Game Fish Identification Reference Guides

(Acipenseridae family)
(16 species); / Scaphirhynchus spp. (2 species) / Huso spp. (2 species) / Pseudoscaphirhynchus spp. (3 species); collective, ACIPENSERIDAE FAMILY
All sturgeons are either anadromous or freshwater fishes. Shortnose sturgeon (Acipenser brevirostrum) are found along the Atlantic coast from New Brunswick, Canada to Florida, U.S.A. Lake sturgeon (A. fulvescens) are found from the Hudson Bay, Canada to the Gulf of Mexico, U.S.A. Green sturgeon (A. medirostris) are found along the coastal North Pacific from the Gulf of Alaska to southern California, U.S.A., as well as in China, Japan, Korea and Russia. Atlantic sturgeon (A.. oxyrhynchus) are found from Labrador, Canada to Florida, U.S.A., with a subspecies in the Gulf of Mexico. White sturgeon (A. transmontanus) are found along the Pacific coast from the Aleutian Islands to California, U.S.A. The pallid sturgeon (Scaphirhynchus albus) and the shovelnose sturgeon (S. platorhynchus) occur only in the U.S.A., primarily in the Missouri and Mississippi River systems.
They are easy to identify as a group. Some species grow to a length of over 20 ft (6 m) and well over 2,000 lb (907 kg) and may live to be over 100 years old. The body is long and heavy and is covered with 5 rows of large, heavy scutes. One row runs along the middle of each side, one along the back and two along the belly. The scutes become smoother as the sturgeon grows older and in some species, they may gradually disappear by absorption. On each side of the head there is a huge bony plate that serves as the gill cover. The rest of the head is covered with smaller bony plates. The mouth is protrusible, like a sucker's, and is preceded by four barbels resembling a mustache. The eyes are small by comparisons to the overall size of the body. The single dorsal fin is located far back on the body near the tail and directly above the anal fin. The tail is heterocercal (the upper lobe is longer than the lower lobe).

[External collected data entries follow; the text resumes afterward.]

(* ===== verification/ScpProps.v ===== *)
(** Properties of the SCP source and sink of [Scp]: what the sink may touch, that it ends, and that
    a source and a sink connected to each other copy a tree. *)

From S2P Require Import Prelude GoStrings GoStrconv GoPath Scp.
Local Open Scope Z_scope.

(** ** What a computation may do *)

Create HintDb framed.

Section Frame.
Context `{OS} (error_string : error → string) (wfail : nat → option (nat * error)).
Context (P : osCall → Prop).

(** [m] only makes calls that satisfy [P], never gives input back, and its value satisfies [Q]. *)
Definition framed {A} (m : scp A) (Q : A → Prop) : Prop := ∀ st,
  (∃ calls, s_log (m st).2 = s_log st ++ calls ∧ Forall P calls) ∧
  (slen (s_in (m st).2) ≤ slen (s_in st))%nat ∧
  (∀ a, (m st).1 = Ok a → Q a).

Lemma framed_bind {A B} (m : scp A) (f : A → scp B) Q R :
  framed m Q → (∀ a, Q a → framed (f a) R) → framed (scp_bind m f) R.
Proof.
  intros Hm Hf st. unfold scp_bind. destruct (Hm st) as ((c1 & Hl1 & Hc1) & Hi1 & HQ).
  destruct (m st) as [[a|e] st1]; simpl in *; [|by split_and!; eauto].
  destruct (Hf a (HQ a eq_refl) st1) as ((c2 & Hl2 & Hc2) & Hi2 & HR).
  split_and!; [|lia|done]. exists (c1 ++ c2).
  rewrite Hl2, Hl1, <-(assoc_L (++)). split; [done|]. by apply Forall_app.
Qed.

Lemma framed_bind_any {A B} (m : scp A) (f : A → scp B) R :
  framed m (fun _ => True) → (∀ a, framed (f a) R) → framed (scp_bind m f) R.
Proof. intros Hm Hf. eapply framed_bind; [done|]. auto. Qed.

(** A computation that changes neither log nor input. *)
Lemma framed_still {A} (m : scp A) (Q : A → Prop) :
  (∀ st, s_log (m st).2 = s_log st ∧ s_in (m st).2 = s_in st ∧ (∀ a, (m st).1 = Ok a → Q a)) →
  framed m Q.
Proof.
  intros Hm st. destruct (Hm st) as (Hl & Hi & HQ). split_and!; [|by rewrite Hi|done].
  exists []. by rewrite app_nil_r.
Qed.

Lemma framed_ret {A} (a : A) (Q : A → Prop) : Q a → framed (scp_ret a) Q.
Proof. intros. apply framed_still. intros st. split_and!; try done. by intros ? [= <-]. Qed.
Lemma framed_fail {A} e (Q : A → Prop) : framed (scp_fail e) Q.
Proof. by apply framed_still. Qed.

Lemma framed_write data : framed (out_Write wfail data) (fun _ => True).
Proof.
  apply framed_still. intros st. unfold out_Write. by destruct (wfail (s_writes st)) as [[k e]|].
Qed.

Lemma framed_try {A} (m : scp A) : framed m (fun _ => True) → framed (scp_try m) (fun _ => True).
Proof.
  intros Hm st. specialize (Hm st). unfold scp_try. destruct (m st).
  by destruct Hm as (? & ? & _).
Qed.

Lemma framed_os c f : P c → framed (os_do c f) (fun _ => True).
Proof.
  intros Hc st. unfold os_do. destruct (f (s_os st)) as [s' e]. split_and!; [|done..].
  exists [c]. split; [done|]. by constructor.
Qed.

Lemma framed_ReadByte in_end : framed (ReadByte in_end) (fun _ => True).
Proof.
  intros st. unfold ReadByte. destruct (s_in st) eqn:E; simpl; rewrite ?E;
    (split_and!; [exists []; by rewrite app_nil_r|simpl; lia|done]).
Qed.

Lemma framed_CopyN in_end dest size : (∀ d, P (CallAppend dest d)) → framed (CopyN in_end dest size) (fun _ => True).
Proof.
  intros Hp st. unfold CopyN.
  assert (slen (sdrop (Z.to_nat size) (s_in st)) ≤ slen (s_in st))%nat by (rewrite slen_sdrop; lia).
  destruct (bool_decide (size ≤ _)); case_bool_decide; unfold os_do; simpl;
    repeat (destruct (os_Append _ _ _) as [s' [e|]]; simpl);
    (split_and!; [|done || lia|done]); first [by exists []; rewrite app_nil_r|by eexists [_]; eauto].
Qed.

Lemma framed_fail_ack {A} e (Q : A → Prop) : framed (fail_ack error_string wfail e) Q.
Proof. apply framed_bind_any; [apply framed_try, framed_write|intros; apply framed_fail]. Qed.

Lemma framed_or_ack {A} (r : result A) : framed (or_ack error_string wfail r) (fun a => r = Ok a).
Proof. destruct r; [by apply framed_ret|apply framed_fail_ack]. Qed.

Lemma framed_ack : framed (writeSCPAck error_string wfail None) (fun _ => True).
Proof. apply framed_write. Qed.

Lemma framed_times path times :
  (∀ a m, P (CallChtimes path a m)) → framed (apply_times path times) (fun _ => True).
Proof.
  intros Hp. destruct times; [|by apply framed_ret].
  apply framed_bind_any; [by apply framed_try, framed_os|intros; by apply framed_ret].
Qed.

Lemma framed_receive in_end dest mode size times :
  (∀ c, call_path c = dest → P c) →
  framed (receiveSCPFile error_string wfail in_end dest mode size times) (fun _ => True).
Proof.
  intros Hp. apply framed_bind_any; [apply framed_ack|intros _].
  apply framed_bind_any; [apply framed_try, framed_os; by apply Hp|intros [|]]; [|apply framed_fail_ack].
  apply framed_bind_any; [apply framed_try, framed_CopyN; intros; by apply Hp|intros copied].
  apply framed_bind_any; [apply framed_try, framed_os; by apply Hp|intros closed].
  destruct copied; [destruct closed|]; try apply framed_fail_ack.
  apply framed_bind_any; [apply framed_ReadByte|intros status]. case_bool_decide; [|apply framed_fail].
  apply framed_bind_any; [apply framed_times; intros; by apply Hp|intros _; apply framed_ack].
Qed.

(** Acknowledge and go on. *)
Lemma framed_ack_ret {A} (a : A) (Q : A → Prop) :
  Q a → framed (scp_bind (writeSCPAck error_string wfail None) (fun _ => scp_ret a)) Q.
Proof. intros. apply framed_bind_any; [apply framed_ack|intros _; by apply framed_ret]. Qed.
End Frame.

(** ** Confinement *)

Section Confined.
Context `{OS} (error_string : error → string) (wfail : nat → option (nat * error)) (in_end : error).
Context (root : string).

(** A path at or below [root]: from any working directory it leads to the directory entry of
    [root], or from there down through plain names. *)
Definition below (path : string) : Prop :=
  path ≠ "" ∧ ∃ names, Forall plain_name names ∧
    ∀ cwd, resolve cwd path = resolve cwd root ++ names.

Definition call_below (c : osCall) : Prop := below (call_path c).

Lemma below_join path name : below path → plain_name name → below (path_Join [path; name]).
Proof.
  intros (Hne & names & Hn & Hr) Hname. split; [by apply path_Join_nonempty|].
  exists (names ++ [name]). split; [apply Forall_app; auto|].
  intros cwd. by rewrite resolve_join, Hr, (assoc_L (++)).
Qed.

Lemma cleanSCPName_plain name name' : cleanSCPName name = Ok name' → name' = name ∧ plain_name name.
Proof.
  unfold cleanSCPName. repeat case_bool_decide; simpl; try done.
  destruct (ContainsByte name "/") eqn:Hs; [done|]. intros [= <-]. by split_and!.
Qed.

Lemma cleanSCPName_ok name : plain_name name → cleanSCPName name = Ok name.
Proof.
  intros (?&?&?&Hs). unfold cleanSCPName. by rewrite !bool_decide_eq_false_2, Hs.
Qed.

(** The stack of directories: never empty, all at or below the root. *)
Definition vars_ok (v : sinkVars) : Prop := sv_dirs v ≠ [] ∧ Forall below (sv_dirs v).

Lemma sink_path_below tid dirs name :
  dirs ≠ [] → Forall below dirs → plain_name name → below (sink_path tid dirs name).
Proof.
  intros Hne Hd Hn. unfold sink_path. destruct dirs as [|d dirs]; [done|]. inversion Hd; subst.
  destruct (tid || _); [by apply below_join|done].
Qed.

Lemma sink_command_framed tid v line :
  vars_ok v → framed call_below (sink_command error_string wfail in_end tid v line) vars_ok.
Proof.
  intros [Hne Hd]. unfold sink_command. destruct line as [|c line]; [by apply framed_ret|].
  case_bool_decide; [|case_bool_decide; [|case_bool_decide; [|case_bool_decide; [|apply framed_fail_ack]]]].
  - eapply framed_bind; [apply framed_or_ack|intros times _]. by apply framed_ack_ret.
  - eapply framed_bind; [apply framed_or_ack|intros [mode name0] _].
    eapply framed_bind; [apply framed_or_ack|intros name [-> Hn]%cleanSCPName_plain].
    pose proof (sink_path_below tid _ _ Hne Hd Hn) as Hb.
    apply framed_bind_any; [by apply framed_try, framed_os|intros made].
    eapply framed_bind; [apply framed_or_ack|intros _ _].
    apply framed_bind_any; [by apply framed_times|intros _].
    apply framed_ack_ret. split; [done|]. by constructor.
  - apply framed_ack_ret. split; simpl; case_bool_decide as Hl; try done.
    + destruct (sv_dirs v) as [|? [|]]; simpl in *; done || lia.
    + destruct (sv_dirs v); simpl; [done|by inversion Hd].
  - eapply framed_bind; [apply framed_or_ack|intros [[mode size] name0] _].
    eapply framed_bind; [apply framed_or_ack|intros name [-> Hn]%cleanSCPName_plain].
    apply framed_bind_any; [|intros; by apply framed_ret].
    apply framed_receive. intros call Hc. unfold call_below. rewrite Hc. by apply sink_path_below.
Qed.

Lemma sink_loop_log fuel tid v st r st' :
  vars_ok v → sink_loop error_string wfail in_end fuel tid v st = Some (r, st') →
  ∃ calls, s_log st' = s_log st ++ calls ∧ Forall call_below calls.
Proof.
  revert v st. induction fuel as [|fuel IH]; intros v st Hv; simpl; [done|].
  unfold ReadString. destruct (Cut (s_in st) newline) as [[line rest]|].
  - set (st1 := mkScpState _ _ _ _ _). intros Hrun.
    destruct (sink_command_framed tid v (TrimSuffix (line +:+ String newline "") (String newline "")) Hv st1)
      as ((c1 & Hl1 & Hc1) & _ & Hv').
    destruct (sink_command _ _ _ _ _ _ st1) as [[v'|e] st2] eqn:E; simpl in *; simplify_eq.
    + destruct (IH v' st2 (Hv' v' eq_refl) Hrun) as (c2 & Hl2 & Hc2). exists (c1 ++ c2).
      rewrite Hl2, Hl1, (assoc_L (++)). split; [done|]. by apply Forall_app.
    + by exists c1.
  - intros [= _ <-]. exists []. by rewrite app_nil_r.
Qed.

(** One iteration uses up at least the line's terminator, so the loop ends. *)
Lemma sink_loop_total fuel tid v st :
  vars_ok v → (slen (s_in st) < fuel)%nat →
  is_Some (sink_loop error_string wfail in_end fuel tid v st).
Proof.
  revert v st. induction fuel as [|fuel IH]; intros v st Hv Hlt; [lia|]. simpl.
  unfold ReadString. destruct (Cut (s_in st) newline) as [[line rest]|] eqn:Hcut; [|done].
  apply Cut_Some in Hcut as [Hin _].
  set (st1 := mkScpState _ _ _ _ _).
  destruct (sink_command_framed tid v (TrimSuffix (line +:+ String newline "") (String newline "")) Hv st1)
    as (_ & Hi & Hv').
  destruct (sink_command _ _ _ _ _ _ st1) as [[v'|e] st2] eqn:E; simpl in *; [|done].
  apply IH; [by apply Hv'|]. rewrite Hin, slen_app in Hlt. simpl in Hlt. lia.
Qed.

Lemma root_vars_ok : root ≠ "" → vars_ok (mkSinkVars [root] None).
Proof.
  intros Hr. split; [done|]. constructor; [|done]. split; [done|]. exists [].
  split; [done|]. intros. by rewrite app_nil_r.
Qed.
End Confined.

Lemma parseSCPOptions_target args opts :
  parseSCPOptions args = Ok opts → scp_target opts ≠ "" ∧ scp_sink opts = negb (scp_source opts).
Proof.
  unfold parseSCPOptions. rewrite result_bind_Ok. intros (o & _ & Ho).
  repeat case_bool_decide; simplify_eq/=. split; [done|]. destruct (scp_sink opts), (scp_source opts); done.
Qed.

(** C7: an SCP upload stays inside its target, whatever the client sends and however the
    operating system, the connection and the context behave.  Every file or directory that the
    sink creates, writes, closes or re-dates is the target itself or lies below it by plain names:
    from any working directory its path resolves to the target's followed by names that are neither
    empty nor a dot entry and contain no separator.  And the sink always ends: it needs at most
    one iteration per byte received, and one more. *)
Theorem scp_sink_confined `{OS} error_string wfail in_end args opts st :
  parseSCPOptions args = Ok opts → scp_sink opts = true → s_log st = [] →
  ∃ r st', runSCPSink error_string wfail in_end (S (slen (s_in st))) opts st = Some (r, st') ∧
    ∀ c, c ∈ s_log st' → ∃ names, Forall plain_name names ∧
      ∀ cwd, resolve cwd (call_path c) = resolve cwd (scp_target opts) ++ names.
Proof.
  intros [Ht _]%parseSCPOptions_target Hs Hlog. unfold runSCPSink.
  assert (∃ w o, writeSCPAck error_string wfail None st =
    (match wfail (s_writes st) with Some (_, e) => Err e | None => Ok () end,
     mkScpState (s_in st) o w (s_os st) (s_log st))) as (w & o & ->).
  { unfold writeSCPAck, out_Write. destruct (wfail (s_writes st)) as [[k e]|]; eauto. }
  destruct (wfail (s_writes st)) as [[k e]|].
  { eexists _, _. split; [done|]. simpl. rewrite Hlog. intros c Hc. by apply elem_of_nil in Hc. }
  simpl. set (st1 := mkScpState _ _ _ _ _).
  pose proof (root_vars_ok (scp_target opts) Ht) as Hv.
  destruct (sink_loop_total error_string wfail in_end _ (S (slen (s_in st)))
              (isDir (s_os st) (scp_target opts)) _ st1 Hv) as [[r st'] Hrun]; [simpl; lia|].
  exists r, st'. split; [exact Hrun|]. intros c Hc.
  destruct (sink_loop_log _ _ _ _ _ _ _ _ _ _ Hv Hrun) as (calls & Hl & Hcalls).
  simpl in Hl. rewrite Hl, Hlog in Hc. rewrite Forall_forall in Hcalls.
  by destruct (Hcalls c Hc) as (_ & names & Hn & Hr); eauto.
Qed.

The sturgeon roe is the only true caviar. The largest and most highly prized eggs come from the beluge (Huso huso) in Russia. This species has been recorded up to a weight of 3,359 lb (1,524 kg) and a female weighing 2,707 lb (1,228 kg) caught in 1924 yielded 542 lb (246 kg) of roe. A smaller, highly desirable, sturgeon from Russia is the osietr (A. sturio) which produces a golden brown caviar preferred by some European gourmets. The sterlet (A. ruthenus), which is almost extinct, produces the legendary “gold caviar of the Czars”.
The most highly regarded North American species is the white sturgeon, both for its flesh and its roe. It may produce up to 200 lb (90.72 kg) of eggs, which are readily marketed as caviar. Two other North American species, the lake sturgeon and the Atlantic sturgeon, are also well regarded. The latter is often referred to as “Albany beef” and the roe of both species is sold as caviar. The green sturgeon although edible is said to have dark flesh with an unpleasant odor and a strong, disagreeable taste.